The industry’s transformation process towards automation has influenced the selection of executives worldwide. Even though the search is not for technologists, companies from virtually all sectors are looking for executives who are familiar with this new business environment and have the agility to respond to these changes rapidly. "The response time is shorter," says Clarke Murphy, six-year CEO of the global executive search firm Russell Reynolds Associates, one of the leading firms for top-tier recruitment.
During his visit to Sao Paulo, he told Valor that having agility today is about more than being flexible. "It's being agile within such flexibility." Murphy states that in the richest nations automation is happening much faster than imagined. "Since they have the scale to do that, change has been dramatic," he says. Knowing that people will be required to maximize such digital transformation, companies are aware that they will have to retrain professionals in different learning tracks. "Executives need to be alert because this means being competitive. Retraining is possible within a period of six to twelve months."
Such agility in reviewing the way we operate and understanding that business cycles are different nowadays is what companies expect from executives. They also need to be good communicators. "In Brazil, in this political and financial crisis, you need to have strategic thinking, to operate with excellence and to know how to communicate with employees, shareholders, regulators and the board," he says. In the trade war between the US and China, for instance, Brazil can gain space in the Chinese market. It is this type of agility that companies require.
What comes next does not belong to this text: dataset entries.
(** [buildPublicStations()]; [entries] is [live.stations.entries()], the
    registry's entries in insertion order. *)
Definition buildPublicStations `{Platform}
    (entries : list (string * Presence.station)) : list public_station :=
  let out := map public_of entries in
  js_sort (λ a b, localeCompare (id a) (id b)) out.

End Views.

(** ** The identity store *)

Module UserDb.

(** A row of [flat_requests]. *)
Record flat_request : Type := mkRequest {
  fr_id : Z;
  fr_flat_id : string;
  fr_name : string;
  fr_note : string;
  fr_status : string;
  fr_created_at : Z;
  fr_updated_at : Z
}.

(** A row of [flats]; a nullable column is an [option]. *)
Record flat : Type := mkFlat {
  fl_flat_id : string;
  fl_status : string;
  fl_pin_hash : option string;
  fl_password_hash : option string;
  fl_strike_count : Z;
  fl_ban_until : option Z;
  fl_requires_admin_revoke : bool;
  fl_created_at : Z;
  fl_updated_at : Z;
  fl_last_login_at : option Z
}.

(** A row of [setup_codes]. *)
Record setup_code : Type := mkCode {
  sc_id : Z;
  sc_flat_id : string;
  sc_code_hash : string;
  sc_expires_at : Z;
  sc_used_at : option Z;
  sc_created_at : Z
}.

(** The three tables the functions touch; [flats] is keyed by its
    primary key, [flat_requests_seq] is the last value the BIGSERIAL
    sequence of [flat_requests.id] has given. *)
Record db : Type := mkDb {
  flat_requests : list flat_request;
  flat_requests_seq : Z;
  flats : gmap string flat;
  setup_codes : list setup_code
}.

(** [ORDER BY created_at DESC]: rows of equal [created_at] keep their
    stored order. *)
Definition order_by_desc {R : Type} (key : R → Z) (rows : list R) : list R :=
  js_sort (λ a b, key b - key a) rows.

(** [/^\d{4}$/.test(s)]. *)
Definition is_digit (a : ascii) : bool :=
  let n := nat_of_ascii a in (48 <=? n)%nat && (n <=? 57)%nat.

Definition four_digits (s : string) : bool :=
  match s with
  | String a (String b (String c (String d EmptyString))) =>
      is_digit a && is_digit b && is_digit c && is_digit d
  | _ => false
  end.

(** A nullable BIGINT column read by the driver: a decimal string or
    [null], so every non-null value is truthy. *)
Definition truthy_bigint (o : option Z) : bool :=
  match o with Some _ => true | None => false end.

Inductive access_result : Type :=
| AccessError (error : string)
| AccessOk (id : Z) (status : string) (reused : bool).

Inductive setup_result : Type :=
| SetupError (error : string)
| SetupOk.

Inductive login_result : Type :=
| LoginError (error : string)
| LoginBanned (ban_until : Z)
| LoginOk (flat_id : string).

(** The [request] and [flat] fields of [getSetupStatus]'s answer. *)
Record request_view : Type := mkRequestView {
  rv_status : string;
  rv_created_at : Z;
  rv_updated_at : Z
}.

Record flat_view : Type := mkFlatView {
  fv_status : string;
  pinSet : bool;
  banned : bool;
  requiresAdminRevoke : bool
}.

Inductive status_result : Type :=
| StatusError (error : string)
| StatusOk (flat_id : string) (request : option request_view) (flat : option flat_view).

Section Operations.
Context `{Platform}.

(** The PENDING requests of a flat, most recent first. *)
Definition pending_requests (f : string) (d : db) : list flat_request :=
  order_by_desc fr_created_at
    (filter (λ r, fr_flat_id r = f ∧ fr_status r = "PENDING") (flat_requests d)).

(** [createAccessRequest(query, {flat_id, name})] at time [now]. *)
Definition createAccessRequest (now : Z) (flat_id name : jsval) (d : db)
    : db * access_result :=
  let flat_id := normalizeFlatId flat_id in
  let name := trim (js_String (js_or name (JStr ""))) in
  if String.eqb flat_id "" || String.eqb name "" then (d, AccessError "MISSING_FIELDS")
  else
    match pending_requests flat_id d with
    | existing :: _ => (d, AccessOk (fr_id existing) (fr_status existing) true)
    | [] =>
        let id := flat_requests_seq d + 1 in
        (mkDb (flat_requests d ++ [mkRequest id flat_id name "" "PENDING" now now])
              id (flats d) (setup_codes d),
         AccessOk id "PENDING" false)
    end.

(** The five most recent setup codes of a flat. *)
Definition recent_codes (f : string) (d : db) : list setup_code :=
  take 5 (order_by_desc sc_created_at
            (filter (λ r, sc_flat_id r = f) (setup_codes d))).

(** [rowsRes.rows.find((r) => !r.used_at && Number(r.expires_at) > now)]. *)
Definition find_valid (now : Z) (rows : list setup_code) : option setup_code :=
  List.find (λ r, negb (truthy_bigint (sc_used_at r)) && Z.ltb now (sc_expires_at r)) rows.

(** The row update of [UPDATE setup_codes SET used_at=$1 WHERE id=$2]. *)
Definition mark_used (now id : Z) (r : setup_code) : setup_code :=
  if Z.eqb (sc_id r) id
  then mkCode (sc_id r) (sc_flat_id r) (sc_code_hash r) (sc_expires_at r) (Some now)
              (sc_created_at r)
  else r.

(** [setupPinWithCode(query, {flat_id, code, pin4, password})] at time
    [now], on the path where every query succeeds. *)
Definition setupPinWithCode (now : Z) (flat_id code pin4 password : jsval) (d : db)
    : db * setup_result :=
  let flat_id := normalizeFlatId flat_id in
  if String.eqb flat_id "" || negb (truthy code) || negb (truthy pin4)
  then (d, SetupError "MISSING_FIELDS")
  else if negb (four_digits (js_String pin4)) then (d, SetupError "PIN_MUST_BE_4_DIGITS")
  else
    match flats d !! flat_id with
    | None => (d, SetupError "FLAT_NOT_FOUND")
    | Some flat =>
        if negb (String.eqb (fl_status flat) "ACTIVE") then (d, SetupError "FLAT_DISABLED")
        else
          match find_valid now (recent_codes flat_id d) with
          | None => (d, SetupError "NO_VALID_CODE")
          | Some valid =>
              if negb (bcrypt_compare (trim (js_String code)) (sc_code_hash valid))
              then (d, SetupError "INVALID_CODE")
              else
                let pin_hash := bcrypt_hash (js_String pin4) 10 in
                let password_hash :=
                  if truthy password then Some (bcrypt_hash (js_String password) 10)
                  else None in
                (mkDb (flat_requests d) (flat_requests_seq d)
                   (alter (λ r, mkFlat (fl_flat_id r) (fl_status r) (Some pin_hash)
                                  password_hash (fl_strike_count r) (fl_ban_until r)
                                  (fl_requires_admin_revoke r) (fl_created_at r) now
                                  (fl_last_login_at r))
                          flat_id (flats d))
                   (map (mark_used now (sc_id valid)) (setup_codes d)),
                 SetupOk)
          end
    end.

(** [flat.ban_until && Number(flat.ban_until) > now]. *)
Definition is_banned (now : Z) (flat : flat) : bool :=
  truthy_bigint (fl_ban_until flat) && Z.ltb now (default 0 (fl_ban_until flat)).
Murphy says the focus on the operating model that is being challenged by the entry of disruptive companies in various sectors is testing the response capability of executives. He gives the example of the cosmetics industry. "Before there was a lead time to produce and plan the launching of a product before it reached store shelves; Now smaller companies pose celebrities wearing what's new on Instagram and immediately start to distribute it in online stores. With it, they decrease delivery time to consumers," he states. Large cosmetic chains are having to reinvent their business models because of this. "Procter & Gamble, for example, backed down and sold all its business in the beauty space," he says.